Mar 31, 2010

A little bit about sleep and insomnia

There's a more obvious interpretation of why puzzle-solving improves with REM sleep, and why the mania of those who don't have REM sleep can't seem to shift easily into their own personalised, independent ways of thinking. During the day we are constrained mentally and physically by the orthodoxy of the social reality ( I wrote about this 'Landscape' of activity in my book, Essential Personalities, and why ....).  During REM sleep, only about 80% of which, incidentally, can be associated with dreaming, the body is cut-off from this orthodoxy and starts to re-establish independent thought.

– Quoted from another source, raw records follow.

(* ===== verification/RegText.v ===== *)
(** * The text format of the registry (server/unicode.c, server/registry.c)

    The functions that print and parse the strings and values of a registry file.
    A C string is the list of its bytes, without the terminating NUL: [char_at] of
    the empty list is that NUL.  A [WCHAR] string is the list of its 16-bit units,
    and the data of a value the list of its bytes; the machine is little-endian. *)

From stdpp Require Import base list.
From S2P Require Import Prelude.

Open Scope Z_scope.

(** ** Characters *)

Definition char_at (p : list Z) : Z := hd 0 p.

Definition isdigit (c : Z) : bool := (48 <=? c) && (c <=? 57).
Definition isxdigit (c : Z) : bool :=
  isdigit c || (65 <=? c) && (c <=? 70) || (97 <=? c) && (c <=? 102).
Definition isspace (c : Z) : bool := (c =? 32) || (9 <=? c) && (c <=? 13).
Definition isoctal (c : Z) : bool := (48 <=? c) && (c <=? 55).
Definition tolower (c : Z) : Z := if (65 <=? c) && (c <=? 90) then c + 32 else c.
Definition w16 (x : Z) : Z := x mod 65536.

Definition BACKSLASH : Z := 92.
Definition QUOTE : Z := 34.
Definition COMMA : Z := 44.
Definition NEWLINE : Z := 10.

Definition to_hex (ch : Z) : Z := if isdigit ch then ch - 48 else tolower ch - 97 + 10.

Fixpoint skip_spaces (p : list Z) : list Z :=
  match p with c :: q => if isspace c then skip_spaces q else p | [] => [] end.

(** ** Parsing strings *)

(** The letters that stand for a control character after a backslash. *)
Definition c_escape (c : Z) : option Z :=
  if c =? 97 then Some 7 else if c =? 98 then Some 8 else if c =? 101 then Some 27
  else if c =? 102 then Some 12 else if c =? 110 then Some 10 else if c =? 114 then Some 13
  else if c =? 116 then Some 9 else if c =? 118 then Some 11 else None.

(** At most [n] more digits are read into the [WCHAR]. *)
Fixpoint hex_digits (n : nat) (acc : Z) (p : list Z) : Z * list Z :=
  match n, p with
  | S n, c :: q => if isxdigit c then hex_digits n (w16 (acc * 16 + to_hex c)) q else (acc, p)
  | _, _ => (acc, p)
  end.
Fixpoint octal_digits (n : nat) (acc : Z) (p : list Z) : Z * list Z :=
  match n, p with
  | S n, c :: q => if isoctal c then octal_digits n (w16 (acc * 8 + (c - 48))) q else (acc, p)
  | _, _ => (acc, p)
  end.

(** The tables [utf8_length], [utf8_mask] and [utf8_minval]. *)
Definition utf8_length (ch : Z) : nat :=
  if (194 <=? ch) && (ch <=? 223) then 1 else if (224 <=? ch) && (ch <=? 239) then 2
  else if (240 <=? ch) && (ch <=? 244) then 3 else 0.
Definition utf8_mask (n : nat) : Z := nth n [127; 31; 15; 7] 0.
Definition utf8_minval (n : nat) : Z := nth n [0; 128; 2048; 65536] 0.

(** The continuation bytes; the character is given up at the first that is not one. *)
Fixpoint utf8_tail (n : nat) (res : Z) (p : list Z) : option Z * list Z :=
  match n with
  | O => (Some res, p)
  | S n =>
      let ch := Z.lxor (char_at p) 128 in
      if 64 <=? ch then (None, p) else utf8_tail n (Z.lor (Z.shiftl res 6) ch) (tail p)
  end.

(** The character [ch], read already, with [room] units left in the buffer. *)
Definition parse_utf8 (room : Z) (ch : Z) (p : list Z) : list Z * list Z :=
  match utf8_length ch with
  | O => ([], p)
  | charlen =>
      match utf8_tail charlen (Z.land ch (utf8_mask charlen)) p with
      | (Some res, p) =>
          if (res <? utf8_minval charlen) || (1114111 <? res) then ([], p)
          else if res <=? 65535 then ([res], p)
          else
            let res := res - 65536 in
            (Z.lor 55296 (Z.shiftr res 10) :: (if 1 <? room then [Z.lor 56320 (Z.land res 1023)] else []), p)
      | (None, p) => ([], p)
      end
  end.

Definition parse_plain (room : Z) (p : list Z) : list Z * list Z :=
  match p with
  | [] => ([], [])
  | ch :: p => if ch <? 128 then ([ch], p) else parse_utf8 room ch p
  end.

(** The body of the loop of [parse_strW]: the units written and the rest. *)
Definition parse_char (room : Z) (p : list Z) : list Z * list Z :=
  match p with
  | [] => ([], [])
  | c :: q =>
      if c =? BACKSLASH then
        match q with
        | [] => ([], [])
        | c :: r =>
            match c_escape c with
            | Some u => ([u], r)
            | None =>
                if c =? 120 then
                  match r with
                  | d :: r' => if isxdigit d then let '(u, rest) := hex_digits 3 (to_hex d) r' in ([u], rest)
                               else ([120], r)
                  | [] => ([120], r)
                  end
                else if isoctal c then let '(u, rest) := octal_digits 2 (c - 48) r in ([u], rest)
                else parse_plain room q
            end
        end
      else parse_plain room p
  end.

(** The loop; every round reads at least one byte. *)
Fixpoint parse_loop (n : nat) (room endchar : Z) (p : list Z) : list Z * list Z :=
  match n, p with
  | S n, c :: _ =>
      if (c =? endchar) || (room <=? 0) then ([], p)
      else
        let '(out, q) := parse_char room p in
        let '(out', rest) := parse_loop n (room - Z.of_nat (length out)) endchar q in
        (out ++ out', rest)
  | _, _ => ([], p)
  end.

(** [parse_strW] with a buffer of [cap] units: the string with its terminator, and
    the number of bytes read; [None] is the result [-1]. *)
Definition parse_strW (cap : Z) (src : list Z) (endchar : Z) : option (list Z * Z) :=
  let '(out, p) := parse_loop (length src) cap endchar src in
  if cap <=? Z.of_nat (length out) then None
  else match p with
       | [] => None
       | _ => Some (out ++ [0], Z.of_nat (length src - length p) + 1)
       end.

(** ** Printing strings *)

(** The digits of a number, and the formats [%x], [%0<w>x], [%o] and [%0<w>o]. *)
Fixpoint digits (fuel : nat) (base n : Z) : list Z :=
  match fuel with
  | O => []
  | S fuel => if n <? base then [n] else digits fuel base (n / base) ++ [n mod base]
  end.
Definition hex_char (d : Z) : Z := if d <? 10 then 48 + d else 87 + d.
Definition fmt_x (n : Z) : list Z := hex_char <$> digits 16 16 n.
Definition fmt_o (n : Z) : list Z := (λ d, 48 + d) <$> digits 22 8 n.
Definition zero_pad (w : nat) (l : list Z) : list Z := replicate (w - length l) 48 ++ l.

(** The table [escapes]. *)
Definition dump_escape (c : Z) : option Z :=
  if c =? 7 then Some 97 else if c =? 8 then Some 98 else if c =? 9 then Some 116
  else if c =? 10 then Some 110 else if c =? 11 then Some 118 else if c =? 12 then Some 102
  else if c =? 13 then Some 114 else if c =? 27 then Some 101 else None.

(** One character, before the characters [next].  The buffer of the function only
    batches the output. *)
Definition dump_char (e1 e2 : Z) (c : Z) (next : list Z) : list Z :=
  if 127 <? c then
    BACKSLASH :: 120 ::
      (if match next with d :: _ => (d <? 128) && isxdigit d | [] => false end then zero_pad 4 (fmt_x c) else fmt_x c)
  else if c <? 32 then
    match dump_escape c with
    | Some l => [BACKSLASH; l]
    | None => BACKSLASH :: (if match next with d :: _ => isoctal d | [] => false end then zero_pad 3 (fmt_o c) else fmt_o c)
    end
  else (if (c =? BACKSLASH) || (c =? e1) || (c =? e2) then [BACKSLASH] else []) ++ [c].

Fixpoint dump_strW (str : list Z) (e1 e2 : Z) : list Z :=
  match str with
  | [] => []
  | c :: str => dump_char e1 e2 c str ++ dump_strW str e1 e2
  end.

(** ** Values *)

Definition REG_NONE : Z := 0.
Definition REG_SZ : Z := 1.
Definition REG_EXPAND_SZ : Z := 2.
Definition REG_BINARY : Z := 3.
Definition REG_DWORD : Z := 4.
Definition REG_LINK : Z := 6.
Definition REG_MULTI_SZ : Z := 7.

(** The name in [WCHAR]s, the type, and the bytes of the data. *)
Record key_value := KeyValue {
  v_name : list Z;
  v_type : Z;
  v_data : list Z;
}.

(** The [WCHAR]s of a block of bytes, and back. *)
Fixpoint wchars (l : list Z) : list Z :=
  match l with lo :: hi :: l => lo + 256 * hi :: wchars l | _ => [] end.
Fixpoint wbytes (l : list Z) : list Z :=
  match l with c :: l => c mod 256 :: c / 256 :: wbytes l | [] => [] end.

Definition dword (l : list Z) : Z :=
  match l with [a; b; c; d] => a + 256 * b + 65536 * c + 16777216 * d | _ => 0 end.
Definition dword_bytes (n : Z) : list Z := [n mod 256; n / 256 mod 256; n / 65536 mod 256; n / 16777216 mod 256].

(** The loop that prints the bytes, wrapping the lines; [count] is the width of the
    current line. *)
Fixpoint dump_bytes (l : list Z) (count : Z) : list Z :=
  match l with
  | [] => []
  | b :: l =>
      let count := count + 2 in
      zero_pad 2 (fmt_x b) ++
      match l with
      | [] => []
      | _ => COMMA :: (if 76 <? count + 1 then [BACKSLASH; NEWLINE; 32; 32] ++ dump_bytes l 2 else dump_bytes l (count + 1))
      end
  end.

(** Strings that end with a NUL are written as strings. *)
Definition is_string (v : key_value) : bool :=
  let len := Z.of_nat (length (v_data v)) in
  ((v_type v =? REG_SZ) || (v_type v =? REG_EXPAND_SZ) || (v_type v =? REG_MULTI_SZ)) &&
  negb (len <? 2) && (len mod 2 =? 0) && (default 1 (last (wchars (v_data v))) =? 0).

Definition STR : list Z := [115; 116; 114; 40].        (* str( *)
Definition HEX : list Z := [104; 101; 120; 58].        (* hex: *)
Definition HEXTYPE : list Z := [104; 101; 120; 40].    (* hex( *)
Definition DWORD : list Z := [100; 119; 111; 114; 100; 58].  (* dword: *)
Definition CLOSE : list Z := [41; 58].                 (* ): *)

Definition dump_name (v : key_value) : list Z :=
  match v_name v with
  | [] => [64; 61]
  | name => [QUOTE] ++ dump_strW name QUOTE QUOTE ++ [QUOTE; 61]
  end.

Definition dump_value (v : key_value) : list Z :=
  dump_name v ++
  if is_string v then
    (if v_type v =? REG_SZ then [] else STR ++ fmt_x (v_type v) ++ CLOSE) ++
    [QUOTE] ++ dump_strW (wchars (take (length (v_data v) - 2) (v_data v))) QUOTE QUOTE ++ [QUOTE; NEWLINE]
  else if (v_type v =? REG_DWORD) && (Z.of_nat (length (v_data v)) =? 4) then
    DWORD ++ zero_pad 8 (fmt_x (dword (v_data v))) ++ [NEWLINE]
  else
    let tag := if v_type v =? REG_BINARY then HEX else HEXTYPE ++ fmt_x (v_type v) ++ CLOSE in
    tag ++ dump_bytes (v_data v) (Z.of_nat (length (dump_name v)) + Z.of_nat (length tag)) ++ [NEWLINE].

(** ** Parsing values *)

Definition ULONG_MAX : Z := 18446744073709551615.

Fixpoint xdigits (p : list Z) : list Z * list Z :=
  match p with
  | c :: q => if isxdigit c then let '(ds, rest) := xdigits q in (to_hex c :: ds, rest) else ([], p)
  | [] => ([], [])
  end.
Definition digits_value (base : Z) (ds : list Z) : Z := fold_left (λ a d, a * base + d) ds 0.

(** [strtoul] in base 16: the value, and the text behind the number. *)
Definition strtoul (p : list Z) : Z * list Z :=
  let q := skip_spaces p in
  let '(neg, q) := match q with
                   | c :: r => if c =? 45 then (true, r) else if c =? 43 then (false, r) else (false, q)
                   | [] => (false, q)
                   end in
  let q := match q with
           | c :: x :: d :: _ => if (c =? 48) && ((x =? 120) || (x =? 88)) && isxdigit d then drop 2 q else q
           | _ => q
           end in
  let '(ds, rest) := xdigits q in
  match ds with
  | [] => (0, p)
  | _ => let v := digits_value 16 ds in
         (if ULONG_MAX <? v then ULONG_MAX else if neg then (- v) mod (ULONG_MAX + 1) else v, rest)
  end.

Fixpoint starts_with (tag p : list Z) : bool :=
  match tag, p with
  | [], _ => true
  | c :: tag, d :: p => (c =? d) && starts_with tag p
  | _ :: _, [] => false
  end.

(** The table [data_types]: tag, type, type to parse; the type of the last one
    follows the tag. *)
Definition data_types : list (list Z * option Z * Z) :=
  [([QUOTE], Some REG_SZ, REG_SZ);
   ([115; 116; 114; 58; QUOTE], Some REG_SZ, REG_SZ);
   (STR ++ [50] ++ CLOSE ++ [QUOTE], Some REG_EXPAND_SZ, REG_SZ);
   (STR ++ [55] ++ CLOSE ++ [QUOTE], Some REG_MULTI_SZ, REG_SZ);
   (HEX, Some REG_BINARY, REG_BINARY);
   (DWORD, Some REG_DWORD, REG_DWORD);
   (HEXTYPE, None, REG_BINARY)].

(** The length of the tag, the type and the type to parse; [None] is the result [0]. *)
Fixpoint get_data_type (table : list (list Z * option Z * Z)) (buffer : list Z) : option (Z * Z * Z) :=
  match table with
  | [] => None
  | (tag, type, parse_type) :: table =>
      if negb (starts_with tag buffer) then get_data_type table buffer
      else
        match type with
        | Some type => Some (Z.of_nat (length tag), type, parse_type)
        | None =>
            let '(v, e) := strtoul (drop 4 buffer) in
            if negb (starts_with CLOSE e) then None
            else Some (Z.of_nat (length buffer - length e) + 2, w32 v, parse_type)
        end
  end.

(** [parse_hex] into a buffer of [cap] bytes: the bytes and the rest of the text;
    [None] is the result [-1].  Every round reads at least one byte. *)
Fixpoint parse_hex (n : nat) (cap : Z) (p : list Z) : option (list Z * list Z) :=
  match n with
  | O => Some ([], p)
  | S n =>
      if negb (isxdigit (char_at p)) then Some ([], p)
      else
        let '(v, e) := strtoul p in
        let val := w32 v in
        if (length e =? length p)%nat || (255 <? val) then None
        else if cap <=? 0 then None
        else
          let q := skip_spaces e in
          let q := match q with c :: r => if c =? COMMA then r else q | [] => q end in
          match parse_hex n (cap - 1) (skip_spaces q) with
          | None => None
          | Some (bytes, rest) => Some (val :: bytes, rest)
          end
  end.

It's not that we are more clever after REM sleep, it's that we are less inhibited.

There's a good clue that REM sleep embodies rehearsals of waking activity: the body becomes rigid, while remaining open to sense data.  This rigidity would be required to prevent the REM sleeping person from acting out his waking activities as his brain re-capitulates them, and at the same time remaining alert to problems in the environment.

I'm not at all sure that sleep researchers are really moving in the right direction when they concentrate on cognitive features at the expense of personality.  Sleep-deprivation causes more personality disorders than just about anything else.  It is more clearly connected to the juncture of our overal personality with the social world in which we are embedded.